How to read a society

The original source of this quote from Theodore Dalrymple (Anthony Daniels) appears to date to a 2005 Frontpage article or interview that is no longer accessible online:

Political correctness is communist propaganda writ small. In my study of communist societies, I came to the conclusion that the purpose of communist propaganda was not to persuade or convince, nor to inform, but to humiliate; and therefore, the less it corresponded to reality the better. When people are forced to remain silent when they are being told the most obvious lies, or even worse when they are forced to repeat the lies themselves, they lose once and for all their sense of probity. To assent to obvious lies is to co-operate with evil, and in some small way to become evil oneself. One’s standing to resist anything is thus eroded, and even destroyed. A society of emasculated liars is easy to control. I think if you examine political correctness, it has the same effect and is intended to.
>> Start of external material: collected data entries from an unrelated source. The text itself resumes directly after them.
(* ===== verification/Builds.v ===== *)
(** The other builds: the end of packet of [__fast_eop] (src/vpi/usb/ulpi.c) and the
    delays of [__short_timers] and [__long_timers] (src/vpi/usb/usbhost.h,
    src/vpi/usb/ulpiphy.c), against the default build. *)

From S2P Require Import Prelude UsbCrc Ulpi UlpiTrace UlpiPhy StdReq.

(** ** The end of packet *)

(** [drive_eop] with [__fast_eop]. *)
Definition drive_eop_fast (xfer : transfer_t) (inp out : ulpi_bus_t) : step_result :=
  let rx_cmd :=
    c_assert (dir inp =? SIG1);;
    Ok (0, xfer <| stage := EndRXCMD |>,
        out <| dir := SIG1 |> <| nxt := SIG0 |> <| data_a := 0x4D |> <| data_b := 0x00 |>) in
  match stage xfer with
  | NoXfer (* [case XferIdle], also 0 *) => Ok (1, xfer, out)
  | ULPITurn =>
      Ok (0, xfer <| stage := DATAxStop |>,
          out <| dir := SIG1 |> <| nxt := SIG0 |> <| data_a := 0x00 |> <| data_b := 0xFF |>)
  | Token2 | DATAxCRC2 | HskPID =>
      c_assert (nxt inp =? SIG1);;
      c_assert (data_b inp =? 0x00);;
      rx_cmd (* falls through *)
  | DATAxStop => rx_cmd
  | EndRXCMD =>
      c_assert (dir out =? SIG1);;
      c_assert (nxt out =? SIG0);;
      c_assert (data_b out =? 0x00);;
      Ok (0, xfer <| stage := LineIdle |>, out <| dir := SIG0 |> <| data_a := 0x00 |> <| data_b := 0xFF |>)
  | LineIdle =>
      c_assert (dir inp =? SIG0);;
      c_assert (nxt inp =? SIG0);;
      c_assert (data_a inp =? 0x00);;
      Ok (1, xfer <| type := XferIdle |> <| stage := NoXfer |>, out)
  | _ => Ok (-1, xfer, out)
  end.

(** A run of [n] cycles in which the bus carries what was driven in the cycle before. *)
Fixpoint eop_run (eop : transfer_t -> ulpi_bus_t -> ulpi_bus_t -> step_result) (n : nat)
    (xfer : transfer_t) (bus : ulpi_bus_t) : outcome (list Z * list ulpi_bus_t * transfer_t) :=
  match n with
  | O => Ok ([], [], xfer)
  | S n =>
      '(r, xfer, out) ← eop xfer bus bus;
      '(rs, outs, xfer) ← eop_run eop n xfer out;
      Ok (r :: rs, out :: outs, xfer)
  end.

(** The end of a packet: its last byte is on the bus, or the link has stopped sending
    and the host has taken the bus. *)
Definition eop_entry (s : xfer_stage_t) (bus : ulpi_bus_t) : Prop :=
  dir bus = SIG1 /\
  match s with
  | Token2 | DATAxCRC2 | HskPID => nxt bus = SIG1 /\ data_b bus = 0
  | DATAxStop => nxt bus = SIG0
  | _ => False
  end.

Definition eop_done (x : transfer_t) : transfer_t := x <| type := XferIdle |> <| stage := NoXfer |>.

(** At the end of every packet, both builds release the bus and leave the same idle
    transfer; the fast one takes three cycles instead of four, because it leaves out
    the RX CMD that ends the reception. *)
Lemma eop_builds x bus :
  eop_entry (stage x) bus ->
  let cmd v := bus <| nxt := SIG0 |> <| data_a := v |> <| data_b := 0x00 |> in
  let free := cmd 0x00 <| dir := SIG0 |> <| data_b := 0xFF |> in
  eop_run drive_eop 4 x bus = Ok ([0; 0; 0; 1], [cmd 0x4C; cmd 0x4D; free; free], eop_done x) /\
  eop_run drive_eop_fast 3 x bus = Ok ([0; 0; 1], [cmd 0x4D; free; free], eop_done x).
Proof.
  intros [Hd Hs]. destruct x as [ad ep t s sq cy tx tl tp rx rl rp t1 t2 c1 c2].
  destruct bus as [cl rs di st nx [da db]]. cbn in Hs, Hd. subst. cbv zeta.
  destruct s; try contradiction; first [subst nx|destruct Hs as [Hn Hb]; subst nx db]; by split.
Qed.

(** ** The delays, in ticks of the 60 MHz clock *)

Record timers : Type := MkTimers {
  uphy_chirpk_timer : Z;
  host_chirpk_timer : Z;
  host_chirpj_timer : Z;
  reset_ticks : Z;
  sof_n_ticks : Z;
}.

Definition short_timers : timers := MkTimers 30 5 5 60 75.
Definition long_timers : timers := MkTimers 60000 3000 3000 60000 7500.
Definition default_timers : timers := MkTimers 60 30 30 6000 1500.

(** The models use the default ones; only the long ones have the microframe of USB
    2.0, 125 us. *)
Lemma timers_used :
  default_timers = MkTimers UPHY_CHIRPK_TIMER HOST_CHIRPK_TIMER HOST_CHIRPK_TIMER RESET_TICKS SOF_N_TICKS /\
  sof_n_ticks long_timers * 1000 = 125 * 60000 /\ 
  sof_n_ticks default_timers < sof_n_ticks long_timers /\ sof_n_ticks short_timers < sof_n_ticks long_timers.
Proof. by split_and!. Qed.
Looking around for the source of the quote, I came upon Dalrymple’s 2000 City Journal essay “How to read a society.” The essay is collected in Dalrymple’s Our Culture, What’s Left of It, published by Ivan Dee in 2005 and still in print. The essay takes an extended look at the Marquis de Custine’s Russia in 1839 (also still in print in various forms and editions). In this essay Dalrymple observes:

If Custine were among us now, he would recognize the evil of political correctness at once, because of the violence that it does to people’s souls by forcing them to say or imply what they do not believe but must not question. Custine would demonstrate to us that, without an external despot to explain our pusillanimity, we have willingly adopted the mental habits of people who live under a totalitarian dictatorship.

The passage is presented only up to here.